Sur le marché des ETIs et des PME, des plates-formes comme HubSpot s’associent à des applications tierces comme Vidyard et Wistia pour faciliter cette même collaboration.

UI de Frame.io
Frame.io apporte des fonctionnalités collaboratives dans la vidéo à Adobe

Un bon rachat, mais au prix fort

Pour Nick Barber de Forrester, le plus grand défi d’Adobe sera de pousser la vidéo et son outil collaboratif auprès de services marketing et publicité aux budgets serrés.

Reste que de nombreuses marques continuent de se tourner vers la vidéo. Le support est toujours aussi puissant et réussit à capter l’attention des clients sur des canaux de communication très concurrentiels. Dans ces stratégies, Frame.io aurait un intérêt du fait qu’il facilite la collaboration en post-production. « Avec Frame.io dans l’écurie d’Adobe, le montage vidéo ressemblera davantage à un travail collaboratif sur un Google Doc », résume Nick Barber.

La valeur ajoutée est donc réelle. Mais le prix de 1,275 milliard $ peut faire tiquer, surtout pour une entreprise qui n’a levé « que » 82 millions $.

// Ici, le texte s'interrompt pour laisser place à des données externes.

(** * Wave attenuation environments (flow/envs/loop/wave_attenuation.py)

    A shallow embedding of the reinforcement-learning environment variants
    of [wave_attenuation.py] and the properties of their reward, observation,
    action and bookkeeping code.

    Python floats are idealised as real numbers ([R]); Python exceptions are
    the [Raise] results of a small error monad; the simulator's vehicle
    registry and the scenario, which the file only queries, are records of
    the queried accessors. *)

From Stdlib Require Import Reals Lra ZArith Lia List String Ascii.
From stdpp Require Import base option list strings gmap.

Import ListNotations.

(** ** Exceptions and the error monad *)

Inductive exn : Type :=
| KeyError (key : string)
| IndexError
| ValueError
| ZeroDivisionError
| TypeError
| AssertionError.

Inductive result (A : Type) : Type :=
| Ok (a : A)
| Raise (e : exn).

Arguments Ok {A} a.
Arguments Raise {A} e.

Definition bind {A B : Type} (m : result A) (k : A -> result B) : result B :=
  match m with
  | Ok a => k a
  | Raise e => Raise e
  end.

Notation "'let*' x ':=' m 'in' k" := (bind m (fun x => k))
  (at level 10, x name, m at level 100, k at level 200).

Definition raises {A : Type} (m : result A) : Prop :=
  exists e, m = Raise e.

(** [d[k]] on a Python dict. *)
Definition getitem {V : Type} (d : gmap string V) (k : string) : result V :=
  match d !! k with
  | Some v => Ok v
  | None => Raise (KeyError k)
  end.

Pour les analystes, le prix est certes élevé, mais il semble « logique » à défaut d’être rationnel d’un point de vue comptable.

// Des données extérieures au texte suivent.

Lemma split_pieces sep s : Forall (λ w, contains_byte sep w = false) (split sep s).
Proof.
  induction s as [|c s IH]; [by constructor|]. simpl.
  destruct (Ascii.eqb c sep) eqn:E; [by constructor|].
  destruct (split sep s) as [|w ws]; [constructor; [simpl; by rewrite E|done]|].
  apply Forall_cons in IH as [Hw Hws]. constructor; [simpl; by rewrite E, Hw | done].
Qed.

(** *** Printing and reading decimal numbers *)
Lemma digit_val_pretty n :
  (n < 10)%N → digit_val (pretty_N_char n) = Some (Z.of_N n).
Proof.
  intros Hn. assert (n = 0 ∨ n = 1 ∨ n = 2 ∨ n = 3 ∨ n = 4 ∨ n = 5 ∨ n = 6 ∨
    n = 7 ∨ n = 8 ∨ n = 9)%N as Hc by lia.
  destruct_or! Hc; subst; reflexivity.
Qed.

Lemma digits_val_pretty_go x s :
  (0 < x)%N → digits_val 0 (pretty_N_go x s) = digits_val (Z.of_N x) s.
Proof.
  revert s. induction (N.lt_wf_0 x) as [x _ IH]. intros s Hx.
  rewrite pretty_N_go_step by done.
  assert (x `mod` 10 < 10)%N as Hm by (by apply N.mod_lt).
  assert (Z.of_N x = Z.of_N (x / 10) * 10 + Z.of_N (x `mod` 10)) as Hd.
  { rewrite N2Z.inj_div, N2Z.inj_mod by done.
    pose proof (Z.div_mod (Z.of_N x) 10). lia. }
  destruct (decide (0 < x / 10)%N) as [Hq|Hq].
  - rewrite IH by (done || by apply N.div_lt). simpl.
    rewrite digit_val_pretty by done. simpl. by rewrite <-Hd.
  - assert (x / 10 = 0)%N as -> by lia. rewrite pretty_N_go_0. simpl.
    rewrite digit_val_pretty by done. simpl. f_equal. lia.
Qed.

« Adobe sait payer cher pour une technologie prometteuse en plein essor. »
Theresa RegliAnalyste spécialisée

Pour Theresa Regli, Frame.io se différencie en effet sur son marché. L’entreprise a connu une croissance rapide parce que – entre autres raisons – sa technologie serait meilleure, plus simple, et moins coûteuse que celles de ses concurrents.

« De nombreux outils de gestion des ressources multimédias sont lourds et difficiles à utiliser ; Frame.io a été un véritable disrupteur dans la collaboration et les flux de travail vidéo », tranche-t-elle. « Adobe sait payer cher pour une technologie prometteuse en plein essor », continue-t-elle. « C’est exactement ce qu’ils font ici ».

Plus largement, des sociétés comme Adobe et Salesforce sont bien positionnées pour faire de la croissance externe. Et elles préfèrent réaliser ces rachats – plus rapides – que de développer en interne des fonctionnalités qui existent déjà sur le marché, ajoute Predrag Jakovljevic. « Nous sommes à l’ère des folles acquisitions, surévaluées ; surtout si l’acheteur dispose d’une excellente trésorerie et d’un cours de bourse élevé ». En un mot, rien n’est vraiment surévalué quand on a de l’argent.